Descriptive Statistics (in Percentages) for Vocabulary and Writing Tests (n = 154).

Temporal changes in test performances at Time 1 and Time 2 (n = 154).
Correlations Between Vocabulary Knowledge and L2 Writing Ability
Tables 3 and 4 present the correlations on bootstrapping between vocabulary components and the overall writing score at Time 1 and Time 2, respectively. It was found that vocabulary variables at both Times had small to moderate relationships with writing performance.
Results of Pearson Correlation on Bootstrapping for Time 1.
Results of Pearson Correlation on Bootstrapping for Time 2.
Specifically, receptive size revealed a stable but decreasing relation with writing ability across the two Times (from r = .44 to r = .34). In contrast, productive size had strengthened correlations with writing as students progressed to higher levels, with the 2,000-word band (r = .41, p < .001, [0.25–0.55]) and the 3,000-word band (r = .42, p < .001, [0.29–0.54]) showing the strongest associations. The derivation-writing correlation also increased from a small effect size at Time 1 to a moderate one at Time 2. However, synonyms and collocations only had small correlations with writing at Time 1 and did not improve much at Time 2.
Size and Depth as Predictors of L2 Writing Development
An LMM was performed to examine the effects of vocabulary size and depth variables on overall writing ability (see Table 5). The model accounted for 52% of the variance with a large effect size (Conditional R2 = .52), 38% of which was explained by fixed effects with a moderate effect size (Marginal R2 = .38; Field, 2018).
Results of Mixed-Effects Model for Overall Writing Score.
The model showed a significant main effect of time, indicating that writing performance significantly improved at Time 2. Among the vocabulary predictors, receptive size (Estimate = 0.78, SE = 0.16, p < .001), productive size (Estimate = 0.71, SE = 0.16, p < .001) and derivative knowledge (Estimate = 0.58, SE = 0.18, p < .001) were significant, positive predictors of the writing score. Moreover, significant interaction effects were found between productive size and time (Estimate = 0.58, SE = 0.25, p = .003) and derivation and time (Estimate = 0.45, SE = 0.21, p = .005). This indicates that the predictive strength of these vocabulary aspects increased over time. However, the interaction effect between receptive size and time was negative (Estimate = −0.31, SE = 0.15, p = .014), suggesting a reduced predictive power at Time 2. No significant interactions effects were found between time and either synonym or collocation knowledge.
Discussion
The present study evaluated the evolving relationship between VK and Chinese EFL writing proficiency, employing receptive and productive measures of vocabulary size and depth to examine their associations with writing development over time.

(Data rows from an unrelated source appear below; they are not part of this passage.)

(** The loop of the source computes the reference. *)
Lemma extract_loop_ref escapes breaks str fuel : forall cur pos q res, (pos <= cur <= length str)%nat -> (length str - cur < fuel)%nat ->
  extract_loop fuel escapes breaks str cur pos q res =
  let '(r, rest, q') := extract_ref escapes breaks (drop cur str) q in
  Ret (res ++ take (cur - pos) (drop pos str) ++ r, pos_of str rest, q').
Proof.
  induction fuel as [|fuel IH]; intros cur pos q res Hp Hf; [lia|]. cbn [extract_loop]. unfold find_from.
  assert (Hsplit : forall n, (pos <= n <= length str)%nat -> take (n - pos) (drop pos str) ++ drop n str = drop pos str).
  { intros n Hn. rewrite <- (take_drop (n - pos) (drop pos str)) at 2. rewrite drop_drop. do 2 f_equal. lia. }
  destruct (find_first_of (drop cur str) (escapes ++ breaks ++ [QUOTE])) as [k|] eqn:Ek; cbn [fmap option_fmap option_map].
  - pose proof (find_first_of_Some _ _ _ Ek) as (d & Hd & Hdin & _ & Hk). rewrite length_drop in Hk.
    destruct (drop_lookup_cons str (cur + k) ltac:(lia)) as (c & Ec & Ed). rewrite Ec. cbn [default id].
    rewrite (extract_ref_skip _ _ _ q k Ek), drop_drop, Ed. cbn [extract_ref].
    assert (Htake : take (cur - pos) (drop pos str) ++ take k (drop cur str) = take (cur + k - pos) (drop pos str)).
    { replace (drop cur str) with (drop (cur - pos) (drop pos str)) by (rewrite drop_drop; f_equal; lia).
      rewrite take_take_drop. f_equal. lia. }
    destruct (is_delim breaks c || negb q && is_delim escapes c) eqn:Eb.
    + rewrite app_nil_r, Htake. unfold pos_of. rewrite <- Ed, length_drop.
      replace (length str - (length str - (cur + k)))%nat with (cur + k)%nat by lia. done.
    + destruct (Byte.eqb c QUOTE).
      * rewrite IH by lia. destruct (extract_ref escapes breaks (drop (S (cur + k)) str) (negb q)) as [[r rest] q'].
        rewrite Nat.sub_diag. cbn [take app]. by rewrite <- app_assoc, app_assoc, <- Htake, <- !app_assoc.
      * rewrite IH by lia. destruct (extract_ref escapes breaks (drop (S (cur + k)) str) q) as [[r rest] q'].
        do 3 f_equal. rewrite (app_assoc (take (cur - pos) (drop pos str))), Htake.
        replace (S (cur + k) - pos)%nat with ((cur + k - pos) + 1)%nat by lia. rewrite <- take_take_drop, drop_drop.
        replace (pos + (cur + k - pos))%nat with (cur + k)%nat by lia. rewrite Ed. cbn [take]. by rewrite <- app_assoc.
  - rewrite (extract_ref_none _ _ _ q Ek). cbn. do 4 f_equal. symmetry. by apply Hsplit.
Qed.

In terms of the first question regarding students’ lexical performance, improvement was most pronounced in receptive size, implying that our students largely expanded their superficial form-meaning understanding as they advanced to higher levels. While productive size also increased, the gap between receptive and productive vocabulary remained wide. It is evident that students’ productive vocabulary size was substantially lower than their receptive size, and its growth rate lagged behind the latter, which is consistent with previous literature (Dóczi & Kormos, 2016; Laufer & Goldstein, 2004). The finding empirically echoes Schmitt’s (2019) hypothesis indicating that moving from no knowledge to receptive mastery may be easy, but progressing from receptive to productive mastery can be the real challenge. However, our longitudinal observation is not consistent with previous intervention studies (Jia et al., 2024; Zhong & Hirsh, 2009). This discrepancy may be because previous studies primarily adopted production-oriented vocabulary tasks and learning strategies, whereas the present study involved no intervention and was conducted over an 8-month period of regular classroom instruction. Traditional pedagogy in this study mainly emphasized passive recognition through textbook and lecture learning rather than active word use. The difference in learning outcomes suggests that specific learning needs and instruction types may be the driving forces for acquisition of various vocabulary aspects, especially when students’ lexical proficiency reaches a certain level (e.g., the 2,000-level word families; Yang et al., 2019).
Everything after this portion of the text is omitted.